Trade Game Often Needs a Good ā€˜Dā€™


Delivered Incoterms are Useful and Sensible



In the last installment of a series by former Halliburton Vice President of Global Logistics John Vogt, you’ll gain the critical information needed to reduce shipping risks to your company whether you’re the buyer or shipper. Look for John to continue to provide industry insights in the coming months.

We have reviewed the E, F and C rules in previous articles (see links below). While E and F terms dealt with domestic to the seller movements, the C terms moved goods out of the country of the seller. The last group of terms deal with delivery into another country and are the “D” or Delivered rules. These rules have had an interesting number of changes in the last few versions as the drafters of the Incoterms® have wrestled with delivery in another country.

For interest I have produced the rules that were promulgated for each of the last three versions below:
 
Rule: 2000 Rule: 2010 Rule: 2020
DAF (Delivered at Frontier)    
DES (Delivered Ex Ship) DAT (Delivered at Terminal)  
DEQ (Delivered Ex Quay)    
DDU (Delivered Duty Unpaid) DAP (Delivered at Place) DAP/DPU (Delivered at Place or Place Unloaded)
DDP (Delivered Duty Paid) DDP (Delivered Duty Paid) DDP (Delivered Duty Paid)

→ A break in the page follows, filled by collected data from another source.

(* ===== verification/Truncate.v ===== *)
(** * utils/string: truncation and sanitising

    [truncate.rs] and [lib.rs] of utils/string: middle truncation on UTF-8
    boundaries with a byte or token budget, prefix truncation, metric tags,
    markdown locations.  Byte offsets are kept as offsets: a slice at an offset that is
    not a character boundary is [None] (the Rust panic). *)

From S2P Require Import Prelude RustStr.

(** ** Byte slices *)

(** [&s[..n]] *)
Fixpoint slice_to (n : N) (s : str) : option str :=
  if (n =? 0)%N then Some []
  else match s with
       | [] => None
       | c :: s' =>
           if (n <? len_utf8 c)%N then None
           else match slice_to (n - len_utf8 c)%N s' with
                | Some p => Some (c :: p)
                | None => None
                end
       end.

(** [&s[n..]] *)
Fixpoint slice_from (n : N) (s : str) : option str :=
  if (n =? 0)%N then Some s
  else match s with
       | [] => None
       | c :: s' => if (n <? len_utf8 c)%N then None else slice_from (n - len_utf8 c)%N s'
       end.

(** [s.char_indices()], from offset [i]. *)
Fixpoint char_indices_from (i : N) (s : str) : list (N * char) :=
  match s with
  | [] => []
  | c :: s' => (i, c) :: char_indices_from (i + len_utf8 c)%N s'
  end.
Definition char_indices (s : str) : list (N * char) := char_indices_from 0%N s.

(** ** truncate.rs *)

Definition APPROX_BYTES_PER_TOKEN : N := 4%N.

Definition approx_token_count (text : str) : N :=
  (saturating_add (len text) (saturating_sub APPROX_BYTES_PER_TOKEN 1) / APPROX_BYTES_PER_TOKEN)%N.

Definition approx_bytes_for_tokens (tokens : N) : N := saturating_mul tokens APPROX_BYTES_PER_TOKEN.

(** [u64] has the width of [usize]. *)
Definition approx_tokens_from_byte_count (bytes : N) : N :=
  (saturating_add bytes (saturating_sub APPROX_BYTES_PER_TOKEN 1) / APPROX_BYTES_PER_TOKEN)%N.

Record split_state := mkSplit {
  prefix_end : N;
  suffix_start : N;
  removed_chars : N;
  suffix_started : bool;
}.

(** The body of the loop of [split_string]. *)
Definition split_step (beginning_bytes tail_start_target : N) (st : split_state) (ic : N * char)
    : split_state :=
  let '(idx, ch) := ic in
  let char_end := (idx + len_utf8 ch)%N in
  if (char_end <=? beginning_bytes)%N then
    mkSplit char_end (suffix_start st) (removed_chars st) (suffix_started st)
  else if (tail_start_target <=? idx)%N then
    if suffix_started st then st
    else mkSplit (prefix_end st) idx (removed_chars st) true
  else mkSplit (prefix_end st) (suffix_start st) (saturating_add (removed_chars st) 1)
         (suffix_started st).

Definition split_string (s : str) (beginning_bytes end_bytes : N) : option (N * str * str) :=
  match s with
  | [] => Some (0%N, [], [])
  | _ =>
      let st := fold_left (split_step beginning_bytes (saturating_sub (len s) end_bytes))
                  (char_indices s) (mkSplit 0 (len s) 0 false) in
      let suffix_start := if (suffix_start st <? prefix_end st)%N then prefix_end st
                          else suffix_start st in
      before ← slice_to (prefix_end st) s;
      after ← slice_from suffix_start s;
      Some (removed_chars st, before, after)
  end.

Definition split_budget (budget : N) : N * N :=
  let left_part := (budget / 2)%N in (left_part, (budget - left_part)%N).

Definition format_truncation_marker (use_tokens : bool) (removed_count : N) : str :=
  [ch_ellipsis] ++ fmt_N removed_count
    ++ (if use_tokens then lit " tokens truncated" else lit " chars truncated") ++ [ch_ellipsis].

Definition removed_units (use_tokens : bool) (removed_bytes removed_chars : N) : N :=
  if use_tokens then approx_tokens_from_byte_count removed_bytes else removed_chars.

Definition assemble_truncated_output (prefix suffix marker : str) : str :=
  prefix ++ marker ++ suffix.

Definition truncate_with_byte_estimate (s : str) (max_bytes : N) (use_tokens : bool) : option str :=
  match s with
  | [] => Some []
  | _ =>
      let total_chars := chars_count s in
      if (max_bytes =? 0)%N then
        Some (format_truncation_marker use_tokens (removed_units use_tokens (len s) total_chars))
      else if (len s <=? max_bytes)%N then Some s
      else
        let total_bytes := len s in
        let '(left_budget, right_budget) := split_budget max_bytes in
        '(removed, left_part, right_part) ← split_string s left_budget right_budget;
        let marker := format_truncation_marker use_tokens
                        (removed_units use_tokens (saturating_sub total_bytes max_bytes) removed) in
        Some (assemble_truncated_output left_part right_part marker)
  end.

Definition truncate_middle_chars (s : str) (max_bytes : N) : option str :=
  truncate_with_byte_estimate s max_bytes false.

The rule DDP has remained in place for all these versions. This rule requires the seller to deliver the goods to the buyer’s location after clearance through customs and with all duties and taxes paid, ready for the buyer to sell or use.


In the last three editions there have been numerous changes to those Delivered rules which do not require the seller to pay the duties or clear import formalities. In 2000 there were four rules that dealt with delivery at a frontier, from a ship, on a quayside or at another place in the buyer’s country. These rules were reduced to two in the 2010 revision, and specified Delivery at a terminal or at another place. In the 2020 revision, these were altered to two rules, which are essentially identical except one is delivered on the transport and one is unloaded from the transport, at the named place.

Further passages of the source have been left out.